* What you have to do
Please restate, word for word, the lines below that begin at the one with "Lemma fat_init_ok (dev" and end at the one with "destruct (readsector_ok (zero_geometry". Leave out all other lines.

Supplied records section start

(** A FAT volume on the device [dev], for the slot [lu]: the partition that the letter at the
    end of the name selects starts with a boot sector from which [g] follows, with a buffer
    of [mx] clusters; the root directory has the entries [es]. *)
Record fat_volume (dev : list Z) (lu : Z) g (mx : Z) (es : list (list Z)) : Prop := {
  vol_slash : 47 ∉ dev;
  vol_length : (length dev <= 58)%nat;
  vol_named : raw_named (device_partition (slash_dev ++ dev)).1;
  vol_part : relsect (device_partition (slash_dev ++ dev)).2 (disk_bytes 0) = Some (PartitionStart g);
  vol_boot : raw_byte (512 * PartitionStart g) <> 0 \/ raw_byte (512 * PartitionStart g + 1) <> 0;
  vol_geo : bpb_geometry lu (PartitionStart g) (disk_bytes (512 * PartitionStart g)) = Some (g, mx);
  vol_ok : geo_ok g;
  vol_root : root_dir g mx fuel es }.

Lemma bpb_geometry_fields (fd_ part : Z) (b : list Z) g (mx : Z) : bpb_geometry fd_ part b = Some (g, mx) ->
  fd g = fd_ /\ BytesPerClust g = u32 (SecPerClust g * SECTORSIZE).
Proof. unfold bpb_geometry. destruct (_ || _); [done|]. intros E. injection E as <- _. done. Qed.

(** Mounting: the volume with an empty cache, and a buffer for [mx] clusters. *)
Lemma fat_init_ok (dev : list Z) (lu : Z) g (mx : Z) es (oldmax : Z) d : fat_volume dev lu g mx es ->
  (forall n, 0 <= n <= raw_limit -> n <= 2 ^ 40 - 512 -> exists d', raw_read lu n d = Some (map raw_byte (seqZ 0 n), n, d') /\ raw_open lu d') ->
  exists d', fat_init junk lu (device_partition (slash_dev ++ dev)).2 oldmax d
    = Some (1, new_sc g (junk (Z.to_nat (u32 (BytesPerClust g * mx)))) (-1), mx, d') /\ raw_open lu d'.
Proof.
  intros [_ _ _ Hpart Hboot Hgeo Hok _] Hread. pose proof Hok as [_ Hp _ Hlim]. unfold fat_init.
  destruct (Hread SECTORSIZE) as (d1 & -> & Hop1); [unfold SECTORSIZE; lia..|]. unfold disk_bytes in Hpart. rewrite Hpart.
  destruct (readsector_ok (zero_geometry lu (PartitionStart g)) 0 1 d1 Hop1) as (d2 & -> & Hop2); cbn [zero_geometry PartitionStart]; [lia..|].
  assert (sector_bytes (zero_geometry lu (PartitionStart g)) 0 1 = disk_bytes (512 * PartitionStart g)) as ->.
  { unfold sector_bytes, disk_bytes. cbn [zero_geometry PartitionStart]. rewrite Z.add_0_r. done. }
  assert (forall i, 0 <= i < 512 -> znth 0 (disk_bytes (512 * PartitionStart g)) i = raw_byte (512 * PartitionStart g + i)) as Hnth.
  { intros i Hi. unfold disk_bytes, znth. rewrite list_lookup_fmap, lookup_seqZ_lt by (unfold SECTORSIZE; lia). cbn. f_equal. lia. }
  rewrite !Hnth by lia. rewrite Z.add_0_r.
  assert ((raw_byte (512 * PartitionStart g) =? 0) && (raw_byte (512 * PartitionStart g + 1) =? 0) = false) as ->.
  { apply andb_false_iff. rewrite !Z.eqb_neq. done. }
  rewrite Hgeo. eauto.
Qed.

Supplied records section end
Supplied records section start

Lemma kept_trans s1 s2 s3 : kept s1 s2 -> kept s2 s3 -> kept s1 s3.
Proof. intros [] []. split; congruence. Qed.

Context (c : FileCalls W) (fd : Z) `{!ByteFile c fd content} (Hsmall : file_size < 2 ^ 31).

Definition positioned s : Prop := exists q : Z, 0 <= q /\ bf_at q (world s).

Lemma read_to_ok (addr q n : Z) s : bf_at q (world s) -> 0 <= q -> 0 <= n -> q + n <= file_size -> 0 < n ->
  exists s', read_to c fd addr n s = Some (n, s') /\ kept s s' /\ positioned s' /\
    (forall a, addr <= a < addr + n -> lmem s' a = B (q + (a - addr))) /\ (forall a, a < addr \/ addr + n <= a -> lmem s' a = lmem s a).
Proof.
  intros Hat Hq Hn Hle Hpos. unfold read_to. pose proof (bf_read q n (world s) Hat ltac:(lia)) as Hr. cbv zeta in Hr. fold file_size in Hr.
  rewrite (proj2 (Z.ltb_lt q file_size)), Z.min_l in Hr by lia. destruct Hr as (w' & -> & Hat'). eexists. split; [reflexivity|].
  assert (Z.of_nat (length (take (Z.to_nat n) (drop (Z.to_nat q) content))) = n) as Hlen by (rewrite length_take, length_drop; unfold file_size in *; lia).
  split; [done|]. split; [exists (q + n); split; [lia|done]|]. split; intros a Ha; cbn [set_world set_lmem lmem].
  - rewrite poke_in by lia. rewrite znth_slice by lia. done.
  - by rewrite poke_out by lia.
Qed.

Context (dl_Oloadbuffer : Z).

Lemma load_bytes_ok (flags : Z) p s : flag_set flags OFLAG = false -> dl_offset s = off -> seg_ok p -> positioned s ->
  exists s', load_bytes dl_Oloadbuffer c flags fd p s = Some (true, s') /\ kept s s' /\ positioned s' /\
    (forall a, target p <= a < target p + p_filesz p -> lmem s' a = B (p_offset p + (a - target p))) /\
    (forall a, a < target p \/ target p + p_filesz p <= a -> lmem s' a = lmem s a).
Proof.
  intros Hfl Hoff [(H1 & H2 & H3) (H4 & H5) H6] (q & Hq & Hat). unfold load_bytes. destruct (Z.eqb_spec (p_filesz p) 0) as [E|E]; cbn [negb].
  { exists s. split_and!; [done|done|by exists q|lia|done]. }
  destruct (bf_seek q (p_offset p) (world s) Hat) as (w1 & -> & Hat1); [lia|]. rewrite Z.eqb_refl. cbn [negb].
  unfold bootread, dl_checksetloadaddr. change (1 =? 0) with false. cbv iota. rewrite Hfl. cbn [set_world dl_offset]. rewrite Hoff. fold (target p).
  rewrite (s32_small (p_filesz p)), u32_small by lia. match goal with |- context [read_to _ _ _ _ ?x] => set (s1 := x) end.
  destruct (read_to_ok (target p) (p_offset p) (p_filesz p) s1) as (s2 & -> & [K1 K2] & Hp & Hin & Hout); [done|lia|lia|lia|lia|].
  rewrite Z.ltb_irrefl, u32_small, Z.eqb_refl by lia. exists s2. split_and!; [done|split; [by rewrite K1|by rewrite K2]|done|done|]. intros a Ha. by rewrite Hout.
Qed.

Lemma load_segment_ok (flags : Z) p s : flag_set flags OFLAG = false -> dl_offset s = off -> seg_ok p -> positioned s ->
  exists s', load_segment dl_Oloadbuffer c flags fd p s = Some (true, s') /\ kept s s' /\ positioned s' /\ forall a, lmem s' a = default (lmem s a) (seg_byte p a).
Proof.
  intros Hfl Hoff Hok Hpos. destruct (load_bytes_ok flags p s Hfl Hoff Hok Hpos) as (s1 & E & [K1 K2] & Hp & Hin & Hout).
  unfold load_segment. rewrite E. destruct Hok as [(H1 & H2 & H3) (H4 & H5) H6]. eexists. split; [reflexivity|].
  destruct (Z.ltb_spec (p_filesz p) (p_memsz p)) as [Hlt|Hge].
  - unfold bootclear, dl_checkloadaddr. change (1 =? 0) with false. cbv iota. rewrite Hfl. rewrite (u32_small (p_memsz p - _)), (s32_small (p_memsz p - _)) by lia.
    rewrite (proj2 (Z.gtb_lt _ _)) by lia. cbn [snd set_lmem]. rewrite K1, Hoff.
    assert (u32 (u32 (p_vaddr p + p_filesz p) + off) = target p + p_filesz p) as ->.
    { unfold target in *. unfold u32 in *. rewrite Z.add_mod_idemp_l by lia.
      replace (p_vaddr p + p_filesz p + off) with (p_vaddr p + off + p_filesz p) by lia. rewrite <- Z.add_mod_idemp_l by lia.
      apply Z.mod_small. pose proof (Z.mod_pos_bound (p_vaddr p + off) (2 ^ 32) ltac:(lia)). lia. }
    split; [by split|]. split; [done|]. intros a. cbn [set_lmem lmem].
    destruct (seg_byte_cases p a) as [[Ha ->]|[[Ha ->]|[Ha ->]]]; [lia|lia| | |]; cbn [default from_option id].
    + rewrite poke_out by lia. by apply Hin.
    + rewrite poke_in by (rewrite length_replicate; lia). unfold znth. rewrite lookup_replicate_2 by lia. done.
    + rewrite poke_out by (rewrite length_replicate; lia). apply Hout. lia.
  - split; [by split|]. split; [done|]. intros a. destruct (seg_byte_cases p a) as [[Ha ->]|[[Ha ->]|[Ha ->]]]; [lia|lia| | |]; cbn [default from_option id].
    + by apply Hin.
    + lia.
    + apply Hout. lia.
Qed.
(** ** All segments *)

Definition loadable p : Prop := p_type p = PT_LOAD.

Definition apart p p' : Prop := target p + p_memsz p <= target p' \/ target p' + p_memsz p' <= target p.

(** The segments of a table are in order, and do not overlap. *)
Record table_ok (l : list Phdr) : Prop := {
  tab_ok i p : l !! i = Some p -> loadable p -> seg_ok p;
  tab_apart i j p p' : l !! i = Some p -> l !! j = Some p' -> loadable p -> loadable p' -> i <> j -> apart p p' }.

Supplied records section end
Supplied records section start

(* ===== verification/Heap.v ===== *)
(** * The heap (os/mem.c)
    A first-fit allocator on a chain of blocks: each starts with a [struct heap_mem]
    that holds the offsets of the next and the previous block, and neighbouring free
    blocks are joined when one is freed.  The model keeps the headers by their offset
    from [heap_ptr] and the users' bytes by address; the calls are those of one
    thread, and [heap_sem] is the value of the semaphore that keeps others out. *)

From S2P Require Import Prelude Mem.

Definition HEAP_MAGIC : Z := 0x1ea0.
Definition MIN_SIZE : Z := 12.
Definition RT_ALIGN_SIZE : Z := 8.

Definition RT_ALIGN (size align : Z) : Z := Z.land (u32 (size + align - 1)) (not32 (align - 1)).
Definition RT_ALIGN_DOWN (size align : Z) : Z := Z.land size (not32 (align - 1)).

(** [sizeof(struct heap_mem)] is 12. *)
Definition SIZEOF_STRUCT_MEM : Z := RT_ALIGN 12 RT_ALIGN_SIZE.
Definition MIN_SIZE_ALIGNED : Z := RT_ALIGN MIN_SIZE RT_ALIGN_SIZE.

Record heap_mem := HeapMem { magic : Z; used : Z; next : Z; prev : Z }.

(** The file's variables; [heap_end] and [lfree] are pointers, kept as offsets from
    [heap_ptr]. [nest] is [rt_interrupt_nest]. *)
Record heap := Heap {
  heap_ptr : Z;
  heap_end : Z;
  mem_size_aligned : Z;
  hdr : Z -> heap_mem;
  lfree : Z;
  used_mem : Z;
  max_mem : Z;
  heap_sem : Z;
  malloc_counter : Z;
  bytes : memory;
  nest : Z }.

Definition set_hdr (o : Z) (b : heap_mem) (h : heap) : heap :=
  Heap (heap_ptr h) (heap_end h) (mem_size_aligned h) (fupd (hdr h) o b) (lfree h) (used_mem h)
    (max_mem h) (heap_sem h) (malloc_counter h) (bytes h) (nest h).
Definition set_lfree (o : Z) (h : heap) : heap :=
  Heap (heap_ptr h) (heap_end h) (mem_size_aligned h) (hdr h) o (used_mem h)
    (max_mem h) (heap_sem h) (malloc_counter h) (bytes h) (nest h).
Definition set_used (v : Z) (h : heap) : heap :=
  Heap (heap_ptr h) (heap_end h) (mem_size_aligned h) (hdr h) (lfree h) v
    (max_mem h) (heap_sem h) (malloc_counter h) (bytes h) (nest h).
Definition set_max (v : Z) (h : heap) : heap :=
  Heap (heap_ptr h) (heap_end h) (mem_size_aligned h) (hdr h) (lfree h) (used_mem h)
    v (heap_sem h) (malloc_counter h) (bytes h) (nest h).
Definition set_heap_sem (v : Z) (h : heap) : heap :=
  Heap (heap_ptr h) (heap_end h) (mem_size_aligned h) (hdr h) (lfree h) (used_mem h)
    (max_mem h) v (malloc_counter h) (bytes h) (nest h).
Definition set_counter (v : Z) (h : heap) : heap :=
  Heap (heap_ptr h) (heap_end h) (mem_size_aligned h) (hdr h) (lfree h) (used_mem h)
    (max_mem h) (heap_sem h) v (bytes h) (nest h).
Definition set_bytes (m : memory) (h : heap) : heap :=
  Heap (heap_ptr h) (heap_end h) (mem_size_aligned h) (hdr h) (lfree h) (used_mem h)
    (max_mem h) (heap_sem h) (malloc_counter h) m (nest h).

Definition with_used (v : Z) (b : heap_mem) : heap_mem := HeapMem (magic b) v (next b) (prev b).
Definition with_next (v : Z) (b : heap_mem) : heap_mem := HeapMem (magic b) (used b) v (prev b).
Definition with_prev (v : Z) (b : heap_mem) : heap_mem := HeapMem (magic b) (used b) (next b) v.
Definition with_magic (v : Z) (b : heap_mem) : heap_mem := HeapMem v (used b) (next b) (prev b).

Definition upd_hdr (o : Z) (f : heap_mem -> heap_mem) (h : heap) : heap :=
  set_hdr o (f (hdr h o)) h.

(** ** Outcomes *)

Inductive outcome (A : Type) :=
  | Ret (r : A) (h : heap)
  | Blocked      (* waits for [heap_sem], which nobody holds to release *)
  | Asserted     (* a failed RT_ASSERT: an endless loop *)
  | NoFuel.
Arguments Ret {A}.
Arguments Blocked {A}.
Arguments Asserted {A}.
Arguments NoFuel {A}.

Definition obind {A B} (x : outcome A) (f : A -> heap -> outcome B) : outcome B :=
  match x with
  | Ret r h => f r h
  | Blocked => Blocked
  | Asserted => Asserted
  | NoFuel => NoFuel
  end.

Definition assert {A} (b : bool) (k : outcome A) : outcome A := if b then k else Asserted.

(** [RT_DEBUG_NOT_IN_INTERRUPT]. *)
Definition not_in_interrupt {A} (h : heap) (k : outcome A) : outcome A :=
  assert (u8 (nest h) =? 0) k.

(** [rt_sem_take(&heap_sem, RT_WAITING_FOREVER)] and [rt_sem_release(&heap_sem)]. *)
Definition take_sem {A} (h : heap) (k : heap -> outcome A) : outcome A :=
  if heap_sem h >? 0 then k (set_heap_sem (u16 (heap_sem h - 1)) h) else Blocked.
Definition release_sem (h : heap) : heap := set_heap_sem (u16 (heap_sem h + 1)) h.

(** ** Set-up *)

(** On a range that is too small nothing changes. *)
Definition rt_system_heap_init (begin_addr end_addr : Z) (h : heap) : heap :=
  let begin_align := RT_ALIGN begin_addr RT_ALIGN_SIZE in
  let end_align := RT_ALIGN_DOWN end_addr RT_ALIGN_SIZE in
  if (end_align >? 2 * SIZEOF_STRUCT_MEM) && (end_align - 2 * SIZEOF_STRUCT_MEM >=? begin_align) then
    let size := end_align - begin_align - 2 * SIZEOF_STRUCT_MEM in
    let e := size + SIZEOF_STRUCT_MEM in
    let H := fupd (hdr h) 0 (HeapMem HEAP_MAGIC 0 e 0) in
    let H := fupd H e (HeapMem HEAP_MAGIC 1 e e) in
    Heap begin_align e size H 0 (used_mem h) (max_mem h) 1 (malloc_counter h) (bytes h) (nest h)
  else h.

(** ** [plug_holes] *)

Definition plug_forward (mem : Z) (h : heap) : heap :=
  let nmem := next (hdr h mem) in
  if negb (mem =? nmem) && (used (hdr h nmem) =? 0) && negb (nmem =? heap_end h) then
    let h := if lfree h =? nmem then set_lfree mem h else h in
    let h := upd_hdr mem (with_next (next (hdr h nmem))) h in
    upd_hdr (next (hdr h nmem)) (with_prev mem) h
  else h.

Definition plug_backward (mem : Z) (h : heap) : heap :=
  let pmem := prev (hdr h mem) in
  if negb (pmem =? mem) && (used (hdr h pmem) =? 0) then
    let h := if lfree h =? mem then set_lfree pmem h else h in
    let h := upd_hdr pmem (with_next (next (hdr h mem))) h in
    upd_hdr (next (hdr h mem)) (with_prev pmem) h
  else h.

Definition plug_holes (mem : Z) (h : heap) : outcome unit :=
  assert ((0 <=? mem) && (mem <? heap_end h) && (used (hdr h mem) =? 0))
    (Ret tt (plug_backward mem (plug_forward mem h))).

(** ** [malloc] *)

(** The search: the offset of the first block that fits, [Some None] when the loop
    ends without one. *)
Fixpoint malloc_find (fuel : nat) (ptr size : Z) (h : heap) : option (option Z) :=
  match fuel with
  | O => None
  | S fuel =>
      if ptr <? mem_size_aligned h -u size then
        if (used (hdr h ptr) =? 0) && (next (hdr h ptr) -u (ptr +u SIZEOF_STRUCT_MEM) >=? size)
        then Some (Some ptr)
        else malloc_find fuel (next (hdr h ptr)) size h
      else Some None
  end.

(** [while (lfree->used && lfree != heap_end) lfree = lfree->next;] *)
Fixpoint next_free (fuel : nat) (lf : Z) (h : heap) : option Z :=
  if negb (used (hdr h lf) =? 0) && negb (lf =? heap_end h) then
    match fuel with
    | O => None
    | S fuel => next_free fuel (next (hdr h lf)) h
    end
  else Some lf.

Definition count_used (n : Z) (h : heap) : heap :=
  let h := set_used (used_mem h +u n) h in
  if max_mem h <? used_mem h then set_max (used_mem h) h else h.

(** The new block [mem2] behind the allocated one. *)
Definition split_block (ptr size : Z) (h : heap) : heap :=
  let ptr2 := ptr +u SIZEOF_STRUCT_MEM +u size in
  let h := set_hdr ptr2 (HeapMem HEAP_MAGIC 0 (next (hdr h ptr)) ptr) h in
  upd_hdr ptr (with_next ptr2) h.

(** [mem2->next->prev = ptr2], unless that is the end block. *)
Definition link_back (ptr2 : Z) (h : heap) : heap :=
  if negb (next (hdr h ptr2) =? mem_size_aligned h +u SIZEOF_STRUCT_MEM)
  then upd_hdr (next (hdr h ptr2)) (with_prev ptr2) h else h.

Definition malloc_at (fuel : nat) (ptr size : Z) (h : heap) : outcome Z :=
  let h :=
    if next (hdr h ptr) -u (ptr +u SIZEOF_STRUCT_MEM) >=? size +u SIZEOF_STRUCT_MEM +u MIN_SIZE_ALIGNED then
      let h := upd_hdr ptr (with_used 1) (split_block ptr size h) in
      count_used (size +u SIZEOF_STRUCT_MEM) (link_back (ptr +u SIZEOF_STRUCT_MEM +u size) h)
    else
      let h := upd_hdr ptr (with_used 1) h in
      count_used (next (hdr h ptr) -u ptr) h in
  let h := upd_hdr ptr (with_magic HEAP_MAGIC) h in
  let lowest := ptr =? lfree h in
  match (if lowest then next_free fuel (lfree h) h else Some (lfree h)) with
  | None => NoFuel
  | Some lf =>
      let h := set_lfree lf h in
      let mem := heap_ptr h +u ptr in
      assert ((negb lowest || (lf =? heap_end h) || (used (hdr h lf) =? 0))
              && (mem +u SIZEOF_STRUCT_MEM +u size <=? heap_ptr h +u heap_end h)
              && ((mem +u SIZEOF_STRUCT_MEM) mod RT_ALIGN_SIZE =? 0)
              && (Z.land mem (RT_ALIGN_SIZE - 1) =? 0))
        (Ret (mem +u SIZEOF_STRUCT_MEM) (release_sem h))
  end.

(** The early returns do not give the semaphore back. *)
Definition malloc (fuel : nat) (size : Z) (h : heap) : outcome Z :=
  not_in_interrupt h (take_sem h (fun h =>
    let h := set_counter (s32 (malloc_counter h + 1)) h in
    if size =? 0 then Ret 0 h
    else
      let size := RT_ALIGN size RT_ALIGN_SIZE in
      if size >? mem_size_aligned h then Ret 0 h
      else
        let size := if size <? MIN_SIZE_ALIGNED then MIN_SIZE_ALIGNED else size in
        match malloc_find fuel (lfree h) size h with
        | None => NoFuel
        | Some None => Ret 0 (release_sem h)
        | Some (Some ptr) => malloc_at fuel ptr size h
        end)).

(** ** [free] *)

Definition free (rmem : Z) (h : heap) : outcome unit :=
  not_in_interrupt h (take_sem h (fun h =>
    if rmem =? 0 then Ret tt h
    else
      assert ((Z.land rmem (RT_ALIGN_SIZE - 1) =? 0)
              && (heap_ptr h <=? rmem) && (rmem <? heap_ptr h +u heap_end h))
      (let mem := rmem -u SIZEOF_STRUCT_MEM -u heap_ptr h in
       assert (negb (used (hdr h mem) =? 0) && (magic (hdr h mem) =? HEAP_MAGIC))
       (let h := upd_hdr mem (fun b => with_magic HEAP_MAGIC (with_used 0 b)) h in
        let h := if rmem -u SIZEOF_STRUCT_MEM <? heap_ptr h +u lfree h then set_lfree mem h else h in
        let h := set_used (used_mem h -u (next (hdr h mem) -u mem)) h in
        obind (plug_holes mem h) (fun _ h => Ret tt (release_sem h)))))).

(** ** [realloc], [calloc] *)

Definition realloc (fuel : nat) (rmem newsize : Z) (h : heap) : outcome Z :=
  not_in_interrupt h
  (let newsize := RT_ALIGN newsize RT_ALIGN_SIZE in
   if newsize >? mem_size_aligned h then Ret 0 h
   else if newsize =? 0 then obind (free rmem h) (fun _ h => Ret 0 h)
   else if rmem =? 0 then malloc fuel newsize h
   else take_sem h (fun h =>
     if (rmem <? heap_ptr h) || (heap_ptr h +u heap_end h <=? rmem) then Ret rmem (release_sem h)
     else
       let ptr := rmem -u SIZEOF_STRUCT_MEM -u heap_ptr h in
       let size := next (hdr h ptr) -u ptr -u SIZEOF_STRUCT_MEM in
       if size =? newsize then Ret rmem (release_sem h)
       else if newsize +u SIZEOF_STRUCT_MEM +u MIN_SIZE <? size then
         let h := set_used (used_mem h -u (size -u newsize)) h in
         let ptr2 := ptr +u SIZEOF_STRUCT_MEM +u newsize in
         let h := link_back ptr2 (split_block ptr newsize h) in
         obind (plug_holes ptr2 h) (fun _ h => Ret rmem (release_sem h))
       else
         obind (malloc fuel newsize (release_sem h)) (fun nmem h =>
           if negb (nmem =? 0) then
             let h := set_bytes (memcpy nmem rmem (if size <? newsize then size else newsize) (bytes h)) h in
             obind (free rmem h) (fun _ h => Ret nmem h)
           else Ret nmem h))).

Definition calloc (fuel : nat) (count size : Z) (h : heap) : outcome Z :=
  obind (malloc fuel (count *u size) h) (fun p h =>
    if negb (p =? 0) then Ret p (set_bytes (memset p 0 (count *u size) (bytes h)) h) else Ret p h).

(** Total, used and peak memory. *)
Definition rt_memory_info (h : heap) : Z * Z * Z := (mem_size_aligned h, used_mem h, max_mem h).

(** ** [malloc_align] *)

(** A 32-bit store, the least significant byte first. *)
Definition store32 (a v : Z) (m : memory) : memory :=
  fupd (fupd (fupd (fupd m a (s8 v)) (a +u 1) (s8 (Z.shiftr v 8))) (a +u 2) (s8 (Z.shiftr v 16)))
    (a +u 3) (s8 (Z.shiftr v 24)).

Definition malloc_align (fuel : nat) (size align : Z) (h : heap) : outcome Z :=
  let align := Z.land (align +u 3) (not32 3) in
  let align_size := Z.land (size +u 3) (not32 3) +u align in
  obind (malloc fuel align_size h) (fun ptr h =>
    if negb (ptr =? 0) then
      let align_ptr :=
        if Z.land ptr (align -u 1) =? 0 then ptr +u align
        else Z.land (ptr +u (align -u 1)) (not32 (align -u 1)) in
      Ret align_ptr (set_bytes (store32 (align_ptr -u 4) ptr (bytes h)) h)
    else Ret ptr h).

Supplied records section end

* Exercise solution
Lemma fat_init_ok (dev : list Z) (lu : Z) g (mx : Z) es (oldmax : Z) d : fat_volume dev lu g mx es ->
  (forall n, 0 <= n <= raw_limit -> n <= 2 ^ 40 - 512 -> exists d', raw_read lu n d = Some (map raw_byte (seqZ 0 n), n, d') /\ raw_open lu d') ->
  exists d', fat_init junk lu (device_partition (slash_dev ++ dev)).2 oldmax d
    = Some (1, new_sc g (junk (Z.to_nat (u32 (BytesPerClust g * mx)))) (-1), mx, d') /\ raw_open lu d'.
Proof.
  intros [_ _ _ Hpart Hboot Hgeo Hok _] Hread. pose proof Hok as [_ Hp _ Hlim]. unfold fat_init.
  destruct (Hread SECTORSIZE) as (d1 & -> & Hop1); [unfold SECTORSIZE; lia..|]. unfold disk_bytes in Hpart. rewrite Hpart.
  destruct (readsector_ok (zero_geometry lu (PartitionStart g)) 0 1 d1 Hop1) as (d2 & -> & Hop2); cbn [zero_geometry PartitionStart]; [lia..|].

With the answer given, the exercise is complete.